Figure 1.
Cathepsin S expression and activity is up-regulated by pro-angiogenic stimuli.
(A) Total RNA was isolated from endothelial cell lines (HUVEC and HMEC-1) and used to assess Cathepsin S mRNA by RT-PCR. GAPDH serves as a control. (B,C) Human recombinant VEGF (10 ng/ml) up-regulates cathepsin S mRNA and protein in HUVECs when assessed by RT-PCR and western blot using GAPDH and tubulin as respective controls (D) Human recombinant VEGF (10 ng/ml) stimulates Cathepsin S-like activity, as assessed by the cleavage of fluorigenic substrate, Cbz-Val-Val-Arg-AMC, by 37% in HUVEC cell lysates. (E,F) To demonstrate the effect of hypoxia on Cathepsin S up-regulation total RNA and protein was isolated from HUVEC endothelial cells (grown in normal or hypoxic conditions) and examined by RT-PCR and western blot. GAPDH and tubulin serves as a control.
Figure 2.
Fsn0503 demonstrates anti-angiogenic effects in vitro.

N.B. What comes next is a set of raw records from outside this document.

(* ===== verification/GenFinish.v ===== *)
(** [finish_parse]: the branches that the graph of a filter still lacks lead
    to the blocks that accept and reject. *)
From S2P Require Import Prelude Bpf BpfFilter BpfValidate Datalink GenConst Gencode GenLink GenProto GenWlan GenOffsets GencodeSpec GenTriple.
From S2P Require Import Icode IcodeSpec IcodeCorrect GenStraight GenShape.

#[local] Open Scope Z_scope.
#[local] Open Scope c_scope.
#[local] Open Scope gen_scope.

(** ** The first block of a graph

    It is there already: the missing branches could be filled in. *)
Definition with_unlink (b : block) (t : option nat) : block := flip_sense (with_link (flip_sense b) t).
Definition filled (p : nat) (T F : list nat) (t f : nat) (c : nat) (b : block) : option block :=
  let b1 := if decide (c = p \/ c ∈ T) then with_link b (Some t)
            else if decide (c ∈ F) then with_link b (Some f) else b in
  Some (if decide (c = p) then with_unlink b1 (Some f) else b1).

Lemma head_there h p e D T F b : opened h p e D T F b -> is_Some (h !! b_head b).
Proof.
  intros Ho. set (h' := map_imap (filled p T F 0%nat 0%nat) h).
  assert (Hg : graph h' (b_head b) e 0%nat 0%nat).
  { apply (op_fits _ _ _ _ _ _ _ Ho). intros c x _ Hx. unfold h'. rewrite map_lookup_imap, Hx. cbn.
    eexists. split; [reflexivity|]. unfold get, link, unlink.
    destruct x as [ss code k jt jf [] hd lt lf off];
      repeat case_decide; cbn; split_and!; try done; tauto. }
  assert (Hd : forall x y t f, graph h' x y t f -> is_Some (h' !! x)).
  { intros x y t f. by induction 1. }
  destruct (Hd _ _ _ _ Hg) as [x Hx]. unfold h' in Hx. rewrite map_lookup_imap in Hx.
  destruct (h !! b_head b) as [y|]; [by exists y|done].
Qed.

(** ** The two return blocks *)

Definition returning (p : nat) (v : Z) : block := Block [] (BPF_RET .| BPF_K) (i32 v) None None false p 0 0 0.

Lemma retblk_eq v s :
  gen_retblk v s = inr (g_next s, Gst (<[g_next s := returning (g_next s) v]> (g_heap s)) (S (g_next s))
                                    (g_off s) (g_regs s)).
Proof.
  unfold gen_retblk, new_block. unfold bind at 1. unfold set_k.
  rewrite (bind_eq _ _ _ _ _ (update_eq (Gst _ _ _ _) _ _ _ (lookup_insert_eq _ _ _))).
  unfold ret, set_heap. cbn. by rewrite insert_insert_eq.
Qed.

(** The end of [finish_parse]. *)
Definition finish_graph (snaplen : Z) (p : nat) : gen nat :=
  t <- gen_retblk snaplen ;;
  backpatch_m p t ;;
  update p flip_sense ;;
  f <- gen_retblk 0 ;;
  backpatch_m p f ;;
  blk <- get_block p ;;
  ret (b_head blk).

Lemma ret_block_returning h p v : h !! p = Some (returning p v) -> ret_block h p (i32 v).
Proof. intros Hp. exists (returning p v). by split. Qed.

Lemma finish_graph_ok snaplen p e D T F b s :
  opened (g_heap s) p e D T F b ->
  (forall c, is_Some (g_heap s !! c) -> (c < g_next s)%nat) ->
  exists s' t f, finish_graph snaplen p s = inr (b_head b, s') /\ graph (g_heap s') (b_head b) e t f /\
    ret_block (g_heap s') t (i32 snaplen) /\ ret_block (g_heap s') f 0.
Proof.
  intros Ho Hnext. unfold finish_graph. set (t := g_next s). rewrite (bind_eq _ _ _ _ _ (retblk_eq _ _)).
  fold t. set (s1 := Gst _ _ _ _).
  assert (Hfresh : forall c, is_Some (g_heap s !! c) -> c <> t) by (intros c Hc; apply Hnext in Hc; unfold t; lia).
  assert (Ho1 : opened (g_heap s1) p e D T F b).
  { eapply opened_ext; [|exact Ho]. intros c Hc. cbn. apply lookup_insert_ne. intros <-.
    by apply (Hfresh t (op_dom _ _ _ _ _ _ _ Ho _ Hc)). }
  pose proof Ho1 as [Hb Ht Hf Hn Hi Hd Hg].
  pose proof Hn as [Hp (HnT & _)%NoDup_app]%NoDup_cons. rewrite elem_of_app in Hp.
  assert (HT : forall c, c ∈ p :: T -> c ∈ D)
    by (intros c Hc; apply Hi; rewrite elem_of_cons, elem_of_app in *; tauto).
  destruct (backpatch_m_eq s1 p (p :: T) t) as (h1 & E1 & Hh1);
    [by split; [|exists b]|apply NoDup_cons; tauto|intros c Hc; by apply Hd, HT|].
  rewrite (bind_eq _ _ _ _ _ E1). pose proof (Hh1 p) as Hx. rewrite decide_True, Hb in Hx by constructor.
  cbn [fmap option_fmap option_map] in Hx.
  rewrite (bind_eq _ _ _ _ _ (update_eq (set_heap s1 h1) p flip_sense _ Hx)).
  assert (Ha : patched (<[p:=flip_sense (with_link b (Some t))]> h1) p e D F t (flip_sense (with_link b (Some t))))
    by by eapply opened_patched.
  set (h2 := <[p:=flip_sense (with_link b (Some t))]> h1) in *. set (s2 := set_heap _ _).
  set (f := S t). assert (Ef : g_next s2 = f) by done.
  rewrite (bind_eq _ _ _ _ _ (retblk_eq _ _)), Ef. set (s3 := Gst _ _ _ _).
  assert (HtD : forall c, c ∈ D -> c <> t /\ c <> f).
  { intros c Hc. pose proof (op_dom _ _ _ _ _ _ _ Ho c Hc) as Hs%Hnext. unfold f, t. lia. }
  assert (Ha3 : patched (g_heap s3) p e D F t (flip_sense (with_link b (Some t)))).
  { eapply patched_ext; [|exact Ha]. intros c Hc. cbn. apply lookup_insert_ne. intros <-. by destruct (HtD _ Hc). }
  pose proof Ha3 as [Hb3 Hc3 Hn3 Hi3 Hd3 Hg3].
  destruct (backpatch_m_eq s3 p (p :: F) f Hc3 Hn3) as (h4 & E4 & Hh4); [intros c Hc; by apply Hd3, Hi3|].
  rewrite (bind_eq _ _ _ _ _ E4). pose proof (Hh4 p) as Hx4. rewrite decide_True, Hb3 in Hx4 by constructor.
  cbn [fmap option_fmap option_map] in Hx4.
  rewrite (bind_eq _ _ _ _ _ (get_block_eq (set_heap s3 h4) p _ Hx4)).
  assert (Hhead : forall x u, b_head (with_link x u) = b_head x) by (intros [? ? ? ? ? []] ?; done).
  rewrite Hhead. change (b_head (flip_sense ?x)) with (b_head x). rewrite Hhead.
  assert (Hout : forall c, c ∉ D -> h4 !! c = g_heap s3 !! c).
  { intros c Hc. rewrite Hh4, decide_False; [done|]. intros Hc'. by apply Hc, Hi3. }
  eexists _, t, f. split; [reflexivity|]. cbn [g_heap set_heap]. split_and!.
  - specialize (Hg3 h4 f). change (b_head (flip_sense ?x)) with (b_head x) in Hg3. rewrite Hhead in Hg3.
    apply Hg3. intros c x Hc Hxc. rewrite Hh4, Hxc. destruct (decide (c ∈ p :: F)).
    + eexists. split; [reflexivity|]. unfold get, link, unlink.
      destruct x as [? ? ? ? ? []]; by split_and!.
    + exists x. split_and!; try done. apply get_unlink.
  - apply ret_block_returning. rewrite Hout by (intros Hc; by destruct (HtD _ Hc)). cbn.
    rewrite lookup_insert_ne by (unfold f; lia). unfold h2.
    rewrite lookup_insert_ne by (intros <-; by destruct (HtD p (HT p ltac:(constructor)))).
    rewrite Hh1, decide_False by (intros Hc%HT; by destruct (HtD _ Hc)). cbn. apply lookup_insert_eq.
  - change 0 with (i32 0). apply ret_block_returning. rewrite Hout by (intros Hc; by destruct (HtD _ Hc)). cbn.
    apply lookup_insert_eq.
Qed.

(** ** [finish_parse] *)

(** A layout without 802.11 headers of variable length. *)
Definition no_wlan (o : layout) : Prop := is_wlan (o_linktype o) = false.
Lemma no_wlan_stable : by_linktype no_wlan.
Proof. intros o o' Ho E. unfold no_wlan. by rewrite E. Qed.

Lemma no_vloffsets o r : no_wlan o -> compute_vloffsets o r = [].
Proof.
  unfold no_wlan, compute_vloffsets. intros Hw. rewrite Hw. unfold load_llprefixlen.
  unfold is_wlan, one_of in *. cbn [existsb] in *. destruct (_ =? -1); [done|].
  repeat match goal with |- context [o_linktype o =? ?x] => destruct (o_linktype o =? x) eqn:?; cbn in *;
    rewrite ?orb_true_r in Hw; try discriminate Hw end; done.
Qed.

Lemma insert_nothing b blk s : no_wlan (g_off s) -> g_heap s !! b = Some blk ->
  insert_compute_vloffsets b s = inr (tt, s).
Proof.
  intros Hw Hb. unfold insert_compute_vloffsets, get_off, get_regs. unfold bind at 1. unfold bind at 1.
  rewrite (bind_eq _ _ _ _ _ (get_block_eq s b blk Hb)), no_vloffsets by done. cbn [new_stmts].
  unfold bind at 1. cbn [ret]. unfold set_stmts, prepend_stmts. cbn [zip_with app].
  rewrite (update_eq s b _ blk Hb). replace (with_stmts blk (b_stmts blk)) with blk by by destruct blk.
  rewrite insert_id by done. by destruct s.
Qed.

Lemma finish_parse_ok snaplen p l s : no_wlan (g_off s) -> holds s ((p, straight) :: l) ->
  exists s' root e t f, finish_parse snaplen p s = inr (root, s') /\ straight e /\
    graph (g_heap s') root e t f /\ ret_block (g_heap s') t (i32 snaplen) /\ ret_block (g_heap s') f 0.
Proof.
  intros Hw (_ & l0 & D & Hk & Hf & _ & Hnext). inversion Hk as [|[p0 e] y l1 l2 [Hp He] _]; subst.
  cbn in Hp, He. subst p0. destruct Hf as (D1 & D2 & T & F & b & Ho & _).
  unfold finish_parse. rewrite (bind_eq _ _ _ _ _ (get_block_eq s p b (op_block _ _ _ _ _ _ _ Ho))).
  destruct (head_there _ _ _ _ _ _ _ Ho) as [hd Hhd].
  rewrite (bind_eq _ _ _ _ _ (insert_nothing _ _ s Hw Hhd)).
  assert (Hppi : gen_ppi_dlt_check s = inr (None, s)).
  { unfold gen_ppi_dlt_check, get_off, bind. destruct (Z.eqb_spec (o_linktype (g_off s)) DLT_PPI) as [E|]; [|done].
    unfold no_wlan in Hw. by rewrite E in Hw. }
  rewrite (bind_eq _ _ _ _ _ Hppi). change (bind (ret tt) ?k s) with (k tt s).
  destruct (finish_graph_ok snaplen p e D1 T F b s Ho Hnext) as (s' & t & f & Hfin & Hg & Ht & Hff).
  exists s', (b_head b), e, t, f. by split_and!.
Qed.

(A) Fsn0503 attenuates HUVEC invasion using a modified Boyden chamber assay at 500 nM. (B) Fsn0503 (500 nM) inhibits HUVEC degradation of quenched fluorescent substrate DQ gelatin. Cells treated with Fsn0503 or controls were analysed for the presence of fluorescent degradation products by confocal microscopy (representative images shown). (C) A reduction of 70% of DQ gelatin degradation was observed when quantified by mean energy per cell (p = 0.03) (5 fields per assay). (D) Fsn0503 (400 nM) inhibits HUVEC tube formation compared to isotype control (representative images shown). (E) Tube formation was assessed by counting nodes with 1, 2, 3, or more branches and the average calculated per field of view. The number of nodes with 3 or more branches, which are indicative of normal tube formation, were significantly reduced in Fsn0503 treated samples (p<0.01).
Figure 3.
Fsn0503 inhibits angiogenesis in vivo; CD34 Immunohistochemical analysis of Fsn0503 treated tumors.
(A) Pattern of small vessel (white arrows) and large vessel (black arrows) distribution in isotype control and Fsn0503 treated tumors (10 mg/kg 5 times a week for 4 weeks) (20×). (B) Analysis of total vessel number as characterized by CD34 staining shows that Fsn0503 caused an increase in small vessel number and a significant decrease in the number of large vessels (p<0.001). (C) A significant reduction is observed in the mean vessel area of tumours treated with Fsn0503 (p<0.001).
Figure 4.
Fsn0503 in combination with an anti-VEGF antibody synergistically inhibit angiogenesis in vitro.
(A) Representatives tube assay images of VEGF control, anti-VEGF antibody treated, Fsn0503 treated and the combination of anti-VEGF antibody and Fsn0503 which shows the greatest disruption of tube formation. (B, C) Tube formation was assessed by counting nodes with 1, 2, 3, or more branches and the average calculated per field of view. The number of nodes with 3 or more branches, which are indicative of normal tube formation were assessed to demonstrate efficacy. Quantification of tube formation shows the single agents reducing the number of nodes with 3 or more branches and the combination synergistically reducing the number of nodes with 3 or more branches and increasing the number of single branches.